Karin Hendrickson, Ligetisplit Ensemble director, explained to the audience on Friday night (4/16/10) that her musicians have a few key goals. One is to be humanitarians. She said, “we play to make you feel good.” Another goal: to maintain culture. To not only continually praise the masters, but raise up the new and stretch the imagination.
Their New Music Exhibition was a testament to the talent of Baltimore’s young composers and musicians.
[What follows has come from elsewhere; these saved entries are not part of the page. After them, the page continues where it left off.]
(** * Mini-SQLite Web Engine: paged B-tree, row codec and transactional
      virtual disk, embedded from [src/lib/btree.ts], [src/lib/utils.ts],
      [src/lib/database.ts] and [src/types.ts]. *)

From Stdlib Require Import ZArith List Lia Bool Ascii String DecimalString Sorted.
From stdpp Require Import base option list gmap strings.

Local Open Scope Z_scope.

(** ** Errors and results

    Every [throw] of the source is a constructor; [RangeError] is the
    platform's exception for a [DataView] access or a [TypedArray.set]
    outside its buffer, [StackOverflow] the one for a recursion that
    does not come back (the embedding's recursion bound). *)

Inductive error : Type :=
  | RangeError
  | TypeError
  | StackOverflow
  | DuplicateKey (key : Z)
  | KeyNotFound (key : Z)
  | IndexPageFull
  | ColumnCountMismatch
  | ColumnNotFound (c : string)
  | InvalidPrimaryKey
  | NullColumn (c : string)
  | InvalidType (c : string)
  | NoPrimaryKeyValue
  | SerializeMissing (c : string)
  | RowNotFound
  | UnknownColumn (c : string)
  | CannotUpdatePrimaryKey
  | TransactionActive
  | NoTransaction
  | TableExists (t : string)
  | TableNotFound (t : string)
  | NoPrimaryKey
  | PrimaryKeyNotInteger.

Inductive result (A : Type) : Type :=
  | Ok (a : A)
  | Err (e : error).
Arguments Ok {A} a.
Arguments Err {A} e.

Definition rbind {A B} (r : result A) (k : A -> result B) : result B :=
  match r with Ok a => k a | Err e => Err e end.

Notation "x <~ r ; k" := (rbind r (fun x => k))
  (at level 20, r at level 100, k at level 200, only parsing).
Notation "' p <~ r ; k" := (rbind r (fun x => match x with p => k end))
  (at level 20, p pattern, r at level 100, k at level 200, only parsing).

(** ** Byte buffers and the [DataView] accessors (all big-endian) *)

Module Bytes.

Abbreviation bytes := (list Z).

Definition byteLength (b : bytes) : Z := Z.of_nat (length b).

Definition at_ (b : bytes) (i : Z) : Z := nth (Z.to_nat i) b 0.

Definition in_bounds (b : bytes) (off n : Z) : bool :=
  (0 <=? off) && (off + n <=? byteLength b).

(** [Uint8Array(n)]: a zero-filled buffer. *)
Definition zeros (n : Z) : bytes := repeat 0 (Z.to_nat n).

(** [b.slice(from, to)] and [b.subarray(from, to)] for [0 <= from]:
    both clamp to the buffer. *)
Definition slice (b : bytes) (from to : Z) : bytes :=
  firstn (Z.to_nat (to - from)) (skipn (Z.to_nat from) b).

(** The bytes of [b] with [src] laid over them from [off]. *)
Definition overlay (b : bytes) (off : Z) (src : bytes) : bytes :=
  firstn (Z.to_nat off) b ++ src ++ skipn (Z.to_nat off + length src) b.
Featuring the First and Second Place winners of the Ligetisplit Ensemble 2009 Composition Competition, the ensemble both delighted and inspired the audience.
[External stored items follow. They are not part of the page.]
Lemma run_trampolines_only acts w w' :
  run acts w = Some (tt, w') ->
  records_ok w -> trampolines_only w -> trampolines_only w'.
Proof.
  revert w. induction acts as [|a rest IH]; intros w; cbn [run].
  - unfold ret. by intros [= <-].
  - unfold bind. destruct (step a w) as [[[] w1]|] eqn:Hstep; [|done].
    intros Hrun Hok Hall. eapply IH; [exact Hrun| |].
    + by eapply step_records_ok.
    + by eapply step_trampolines_only.
Qed.

(** X6: in any program over the class that starts with no adapter and
    nothing owed, every callback Device OS owes at the end is a call of the
    trampoline; as long as the adapter it is for is live, Device OS can pay
    it with any outcome, and paying it leaves that adapter complete. *)
Theorem owed_callback_can_be_paid acts w w' k r o error data :
  heap w = ∅ ->
  pending w = [] ->
  run acts w = Some (tt, w') ->
  pending w' !! k = Some r ->
  heap w' !! reg_data r = Some o ->
  reg_callback r = staticCallback_ptr /\
  exists w'',
    deliver k error data w' = Some (tt, w'') /\
    isComplete (reg_data r) w'' = Some (true, w'') /\
    pending w'' = delete k (pending w').
Proof.
  intros Hempty Hnone Hrun Hk Ho.
  assert (Hok : records_ok w).
  { intros q oq Hq. rewrite Hempty in Hq. by rewrite lookup_empty in Hq. }
  assert (Hall : trampolines_only w).
  { unfold trampolines_only. rewrite Hnone. constructor. }
  pose proof (run_trampolines_only acts w w' Hrun Hok Hall) as Hall'.
  unfold trampolines_only in Hall'. rewrite Forall_lookup in Hall'.
  pose proof (Hall' k r Hk) as Hptr. split; [done|].
  destruct (deliver_spec k error data w' r o Hk Hptr Ho)
    as (w'' & Hd & Hh & _ & Hp & _).
  exists w''. split_and!; try done.
  erewrite isComplete_live by (rewrite Hh; apply lookup_insert_eq). done.
Qed.

(** X7: the adapter must outlive the callback.  Once an adapter is
    destroyed, a callback Device OS still owes to it has no defined
    behaviour: the trampoline reads a member through a pointer to no
    object. *)
Theorem callback_after_delete_is_undefined this k error data w o r :
  heap w !! this = Some o ->
  pending w !! k = Some r ->
  reg_data r = this ->
  exists w1,
    PublishCallback_delete this w = Some (tt, w1) /\
    pending w1 = pending w /\
    deliver k error data w1 = None.
Proof.
  intros Ho Hk Hr.
  unfold PublishCallback_delete, bind. rewrite (load_live _ _ _ Ho).
  eexists. split; [reflexivity|]. split; [done|].
  unfold deliver. cbn [pending]. rewrite Hk.
  destruct (reg_callback r); cbn [call_callback]; [|done].
  unfold staticCallback, bind, load. cbn [heap]. rewrite Hr.
  by rewrite lookup_delete_eq.
Qed.

End MoreFacts.

(** * The example driver *)

Section DriverFacts.

Context `{fw : Firmware}.

Implicit Types (w : World) (o : PublishCallback) (g : Globals).

Lemma string_length_app (s1 s2 : string) :
  String.length (s1 +:+ s2) = (String.length s1 + String.length s2)%nat.
Proof. induction s1 as [|c s1 IH]; simpl; [done|]. by f_equal. Qed.

Lemma substring_whole (n : nat) (s : string) :
  (String.length s <= n)%nat -> String.substring 0 n s = s.
Proof.
  revert n. induction s as [|c s IH]; intros [|n] Hn; cbn in *; try done; try lia.
  f_equal. apply IH. lia.
Qed.

Lemma dec_digits_length (fuel : nat) (n : Z) :
  (String.length (dec_digits fuel n) <= fuel)%nat.
Proof.
  revert n. induction fuel as [|fuel IH]; intros n; cbn [dec_digits]; [done|].
  destruct (n <? 10); cbn; [lia|].
  rewrite string_length_app. cbn. specialize (IH (n / 10)). lia.
Qed.

Lemma format_d_length (n : Z) : (String.length (format_d n) <= 11)%nat.
Proof.
  unfold format_d. destruct (n <? 0); cbn [String.length].
  - pose proof (dec_digits_length 10 (- n)). lia.
  - pose proof (dec_digits_length 10 n). lia.
Qed.

Lemma counter_text_fits (c : Z) :
  snprintf 64 ("counter=" +:+ format_d c) = "counter=" +:+ format_d c.
Proof.
  unfold snprintf. apply substring_whole.
  rewrite string_length_app. pose proof (format_d_length c). cbn. lia.
Qed.

(** X8: the 64-byte buffer of [loop] never cuts the payload short:
    whatever the counter, [snprintf] leaves in the buffer the whole text
    [counter=] followed by the number. *)
Theorem payload_fits_buffer (c : Z) :
  snprintf 64 ("counter=" +:+ format_d c) = "counter=" +:+ format_d c.
Proof. exact (counter_text_fits c). Qed.

Lemma dec_value_app (acc : Z) (s1 s2 : string) :
  dec_value acc (s1 +:+ s2) = dec_value (dec_value acc s1) s2.
Proof. revert acc. induction s1 as [|c s1 IH]; intros acc; simpl; [done|]. apply IH. Qed.

Lemma digit_value_digit (d : Z) : 0 <= d < 10 -> digit_value (digit d) = d.
Proof.
  intros Hd. unfold digit_value, digit.
  rewrite nat_ascii_embedding by lia. lia.
Qed.

(** With enough fuel the digits printed denote the number printed. *)
Lemma dec_digits_value (fuel : nat) (n : Z) :
  0 <= n < 10 ^ Z.of_nat fuel -> dec_value 0 (dec_digits fuel n) = n.
Proof.
  revert n. induction fuel as [|fuel IH]; intros n Hn.
  - change (10 ^ Z.of_nat 0) with 1 in Hn. cbn. lia.
  - cbn [dec_digits]. destruct (Z.ltb_spec n 10) as [Hlt|Hge].
    + cbn [dec_value]. rewrite digit_value_digit by lia. lia.
    + rewrite dec_value_app. cbn [dec_value].
      rewrite IH.
      * rewrite digit_value_digit by (apply Z.mod_pos_bound; lia).
        pose proof (Z.div_mod n 10). lia.
      * split; [apply Z.div_pos; lia|].
        apply Z.div_lt_upper_bound; [lia|].
        rewrite Nat2Z.inj_succ, Z.pow_succ_r in Hn by lia. lia.
Qed.

(** A number that is not negative is printed without a minus sign. *)
Lemma dec_digits_head (fuel : nat) (n : Z) (s : string) :
  0 <= n -> dec_digits fuel n <> String "-"%char s.
Proof.
  revert n s. induction fuel as [|fuel IH]; intros n s Hn; cbn [dec_digits]; [done|].
  assert (Hdigit : forall d, 0 <= d < 10 -> digit d <> "-"%char).
  { intros d Hd Heq. apply (f_equal nat_of_ascii) in Heq.
    unfold digit in Heq. rewrite nat_ascii_embedding in Heq by lia.
    change (nat_of_ascii "-") with 45%nat in Heq. lia. }
  destruct (Z.ltb_spec n 10) as [Hlt|Hge].
  - intros [= Heq _]. by apply (Hdigit n).
  - destruct (dec_digits fuel (n / 10)) as [|c rest] eqn:Hs; simpl.
    + intros [= Heq _]. apply (Hdigit (n mod 10)); [|done].
      apply Z.mod_pos_bound. lia.
    + intros [= -> _]. apply (IH (n / 10) rest); [|done].
      apply Z.div_pos; lia.
Qed.

(** On the range of [int] the conversion loses nothing. *)
Lemma format_d_inj (a b : Z) :
  INT_MIN <= a <= INT_MAX -> INT_MIN <= b <= INT_MAX ->
  format_d a = format_d b -> a = b.
Proof.
  unfold INT_MIN, INT_MAX, format_d. intros Ha Hb.
  assert (Hval : forall x y, 0 <= x < 10 ^ 10 -> 0 <= y < 10 ^ 10 ->
            dec_digits 10 x = dec_digits 10 y -> x = y).
  { intros x y Hx Hy Heq.
    rewrite <- (dec_digits_value 10 x), <- (dec_digits_value 10 y) by exact Hx || exact Hy.
    by rewrite Heq. }
  destruct (Z.ltb_spec a 0) as [Ha0|Ha0], (Z.ltb_spec b 0) as [Hb0|Hb0]; intros Heq.
  - assert (Hd : dec_digits 10 (- a) = dec_digits 10 (- b)) by congruence.
    apply Hval in Hd; lia.
  - symmetry in Heq. by apply dec_digits_head in Heq.
  - by apply dec_digits_head in Heq.
  - apply Hval in Heq; lia.
Qed.

(** X15: the payload tells the counter.  Two values of the [int] counter
    whose payloads, as [loop] leaves them in its 64-byte buffer, are the
    same string are the same value. *)
Theorem payload_identifies_counter (a b : Z) :
  INT_MIN <= a <= INT_MAX ->
  INT_MIN <= b <= INT_MAX ->
  snprintf 64 ("counter=" +:+ format_d a) =
  snprintf 64 ("counter=" +:+ format_d b) ->
  a = b.
Proof.
  intros Ha Hb. rewrite !counter_text_fits. simpl.
  intros [= Heq]. by apply format_d_inj.
Qed.

Lemma due_mod (t0 t1 : Z) :
  t0 <= t1 ->
  t1 - t0 < ULONG_MODULUS ->
  due (t1 mod ULONG_MODULUS) (t0 mod ULONG_MODULUS) =
    (PUBLISH_INTERVAL_MS <=? t1 - t0).
Proof.
  intros Hle Hlt. unfold due. f_equal.
  rewrite <- Zminus_mod. apply Z.mod_small. lia.
Qed.

(** X9: the test of [loop] survives the roll-over of the 32-bit clock.  If
    the last publish was at time [t0] and the clock is read at a later time
    [t1], less than 2^32 ms after it, both known to the driver only modulo
    2^32, then the test succeeds exactly when at least 60000 ms have
    passed. *)
Theorem due_is_rollover_safe (t0 t1 : Z) :
  t0 <= t1 ->
  t1 - t0 < ULONG_MODULUS ->
  due (t1 mod ULONG_MODULUS) (t0 mod ULONG_MODULUS) =
    (PUBLISH_INTERVAL_MS <=? t1 - t0).
Proof. exact (due_mod t0 t1). Qed.

(** X10: within the interval [loop] does nothing at all.  If fewer than
    60000 ms have passed since the time recorded in [lastPublish], [loop]
    returns with the globals and the world untouched: no publish, no log
    line, whatever the connection state and the state of the adapter, and
    across a roll-over of the clock. *)
Theorem loop_waits_out_the_interval pub t0 t1 m2 connected g w :
  lastPublish g = t0 mod ULONG_MODULUS ->
  t0 <= t1 ->
  t1 - t0 < PUBLISH_INTERVAL_MS ->
  loop pub (t1 mod ULONG_MODULUS) m2 connected g w = Some (g, w).
Proof.
  intros Hlast Hle Hlt. unfold loop. rewrite Hlast.
  rewrite due_mod; [|done|unfold PUBLISH_INTERVAL_MS, ULONG_MODULUS in *; lia].
  by rewrite (proj2 (Z.leb_gt _ _) Hlt).
Qed.

(** X11: an interval that ends while the device is offline is lost.  When
    the interval has passed and [Particle.connected()] is false, [loop]
    publishes nothing, logs nothing and leaves the counter alone, but it
    does record the second clock reading in [lastPublish]: the next
    publish is tried a whole interval later, not as soon as the device is
    back online. *)
Theorem loop_offline_skips_the_interval pub t0 t1 m2 g w :
  lastPublish g = t0 mod ULONG_MODULUS ->
  t0 <= t1 ->
  PUBLISH_INTERVAL_MS <= t1 - t0 < ULONG_MODULUS ->
  loop pub (t1 mod ULONG_MODULUS) m2 false g w =
    Some (mkGlobals m2 (counter g), w).
Proof.
  intros Hlast Hle [Hge Hlt]. unfold loop. rewrite Hlast.
  rewrite due_mod by done.
  by rewrite (proj2 (Z.leb_le _ _) Hge).
Qed.

(** X12: when the interval has passed and the device is online, [loop]
    publishes once, whether or not an earlier publish of the adapter is
    still outstanding.  It increments the counter, logs the line
    [about to publish counter=N] first, and calls the primitive once with
    the event name [testEvent], the uncut payload [counter=N], a TTL of 60
    and the flags [PRIVATE | WITH_ACK] joined with the default of the
    second flag parameter.  If the primitive rejects, the handler runs at
    once with [Error::UNKNOWN] (the primitive and the handler find the
    flag of the adapter cleared); either way [isComplete] answers false
    when [loop] returns, and [lastPublish] holds the second clock
    reading. *)
Theorem loop_publishes_when_due pub m1 m2 g w o :
  due m1 (lastPublish g) = true ->
  counter g < INT_MAX ->
  heap w !! pub = Some o ->
  let c := counter g + 1 in
  let payload := "counter=" +:+ format_d c in
  let fl := flags_value (flags_or (flags_or PRIVATE WITH_ACK) flags_default) in
  let seen := <[pub := false]> (flag_view w) in
  let ok := accepts (trace w) seen (Some "testEvent"%string) (Some payload) 60 fl pub in
  let logged := log_info ("about to publish " +:+ payload) (app w) in
  exists w',
    loop pub m1 m2 true g w = Some (mkGlobals m2 c, w') /\
    trace w' =
      trace w ++ SendEvent (sends w) (Some "testEvent"%string) (Some payload) 60 fl pub ok ::
        (if ok then []
         else match completion o with
              | Some _ => [Completion (sends w) pub Error_UNKNOWN NULL]
              | None => []
              end) /\
    app w' =
      (if ok then logged
       else match completion o with
            | Some h => h Error_UNKNOWN NULL seen logged
            | None => logged
            end) /\
    sends w' = S (sends w) /\
    isComplete pub w' = Some (false, w').
Proof.
  intros Hdue Hc Ho c payload fl ok logged.
  unfold loop. rewrite Hdue, (proj2 (Z.ltb_lt _ _) Hc).
  rewrite counter_text_fits. fold c payload.
  unfold bind at 1, log.
  set (w0 := mkWorld _ _ _ _ _ _).
  assert (H0 : heap w0 !! pub = Some o) by exact Ho.
  destruct (publish_event_spec pub (Some "testEvent"%string) (Some payload) 60
              (flags_or (flags_or PRIVATE WITH_ACK) flags_default) w0 o H0)
    as (w' & Hrun & Hh & Htr & _ & Ha & Hs).
  unfold bind, publish4, publish5. rewrite Hrun.
  exists w'. split_and!; try done.
  erewrite isComplete_live by (rewrite Hh; apply lookup_insert_eq). done.
Qed.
“Songs of Li Po” by Roger Zare (based on Poems by Li Po [701-762AD]) took First Place in the competition that asked for compositions written for mezzo-soprano, flute, viola, guitar, and vibraphone/xylorimba. A very tricky combination of sonorities, to say the least. Due to Zare’s skilled hand, the instruments were woven together quite seamlessly throughout the five songs.
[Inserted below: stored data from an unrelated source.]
Lemma main_cycle_nothing_refreshed_witness :
  ∃ st,
    main_cycle no_numeric_strings offline DEFAULT_CONFIG
      (FileContent stale_cache) = Return (st, FileContent stale_cache)
    ∧ refreshed_count st = 0%nat.
Proof.
  destruct (main_cycle no_numeric_strings offline DEFAULT_CONFIG
              (FileContent stale_cache)) as [[st file']|e] eqn:Hrun.
  - destruct (main_cycle_nothing_refreshed no_numeric_strings offline
                DEFAULT_CONFIG (FileContent stale_cache) file' st)
      as (-> & Hc & _).
    + intros i s _. reflexivity.
    + exact Hrun.
    + exists st. split; [reflexivity | exact Hc].
  - exfalso. vm_compute in Hrun. discriminate Hrun.
Defined.


(** ** Event delivery *)

(** X19.  Events pushed one after another to a session with a bounded
    queue never raise and never wait; the queue keeps what it held,
    followed by the new events in order, up to its capacity: what does not
    fit is the newest.  Nothing else in the registry changes. *)
Theorem push_events_keep_oldest (registry : gmap string session)
    (session_id : string) (s : session) (events : list event) :
  registry !! session_id = Some s →
  (0 < maxsize (s_queue s))%Z →
  (Z.of_nat (length (items (s_queue s))) ≤ maxsize (s_queue s))%Z →
  ∃ registry',
    push_events registry session_id events = Return registry'
    ∧ registry' !! session_id
      = Some (with_queue s
                {| maxsize := maxsize (s_queue s);
                   items := take (Z.to_nat (maxsize (s_queue s)))
                              (items (s_queue s) ++ events) |})
    ∧ ∀ other, other ≠ session_id → registry' !! other = registry !! other.
Proof.
  revert registry s. induction events as [|e events IH];
    intros registry s Hs Hpos Hlen; simpl.
  - exists registry. split; [done|]. split; [|done].
    rewrite Hs, app_nil_r, take_ge by lia. by destruct s as [? []].
  - destruct e as [event_type data]. simpl.
    unfold push_event. rewrite Hs. unfold put_nowait.
    rewrite (bool_decide_eq_true_2 (0 < maxsize (s_queue s))%Z) by done.
    simpl. case_bool_decide as Hfull; simpl.
    + destruct (IH registry s Hs Hpos Hlen) as (r' & -> & Hr' & Hframe).
      exists r'. split; [done|]. split; [|done].
      rewrite Hr'. do 3 f_equal.
      rewrite !take_app_le by lia. done.
    + set (s1 := {| s_running := s_running s;
                    s_queue := {| maxsize := maxsize (s_queue s);
                                  items := items (s_queue s)
                                    ++ [ {| ev_type := event_type;
                                            ev_data := data |} ] |};
                    s_config := s_config s; s_data := s_data s |}).
      destruct (IH (<[session_id := s1]> registry) s1) as (r' & -> & Hr' & Hframe).
      * by rewrite lookup_insert_eq.
      * done.
      * simpl. rewrite length_app. simpl. lia.
      * exists r'. split; [done|]. split.
        -- rewrite Hr'. simpl. unfold with_queue. simpl.
           by rewrite <- app_assoc.
        -- intros other Hne. rewrite Hframe by done.
           by rewrite lookup_insert_ne.
Qed.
I would be remiss not to mention the Second Place composition “Delilah” written by Christopher Gainey. Although, no mezzo included here (Darn!) This piece is an inherently seductive glimpse into the story. The guitar’s sonorities hinting at exotic locales while the lyrical lines of the flute soar above. I was captivated immediately in my own “Calgon, take me away” moment.
The ensemble ended the concert with Luciano Berio’s “Folk Songs” (1964.) I am convinced that Hendrickson could herd cats the way she elicits inspired tones from her ensemble. “Folk Songs” was full of subtle nuances, like the perfect lingering cello note at the end of “Black is the color,” that speak to the group’s unity under direction.
The Ligetisplit Ensemble with help from Lauren Maxwell and Alana Kolb certainly fulfilled their goals with New Music Exhibition. I not only enjoyed the music but cannot wait to follow-up with the winning composers.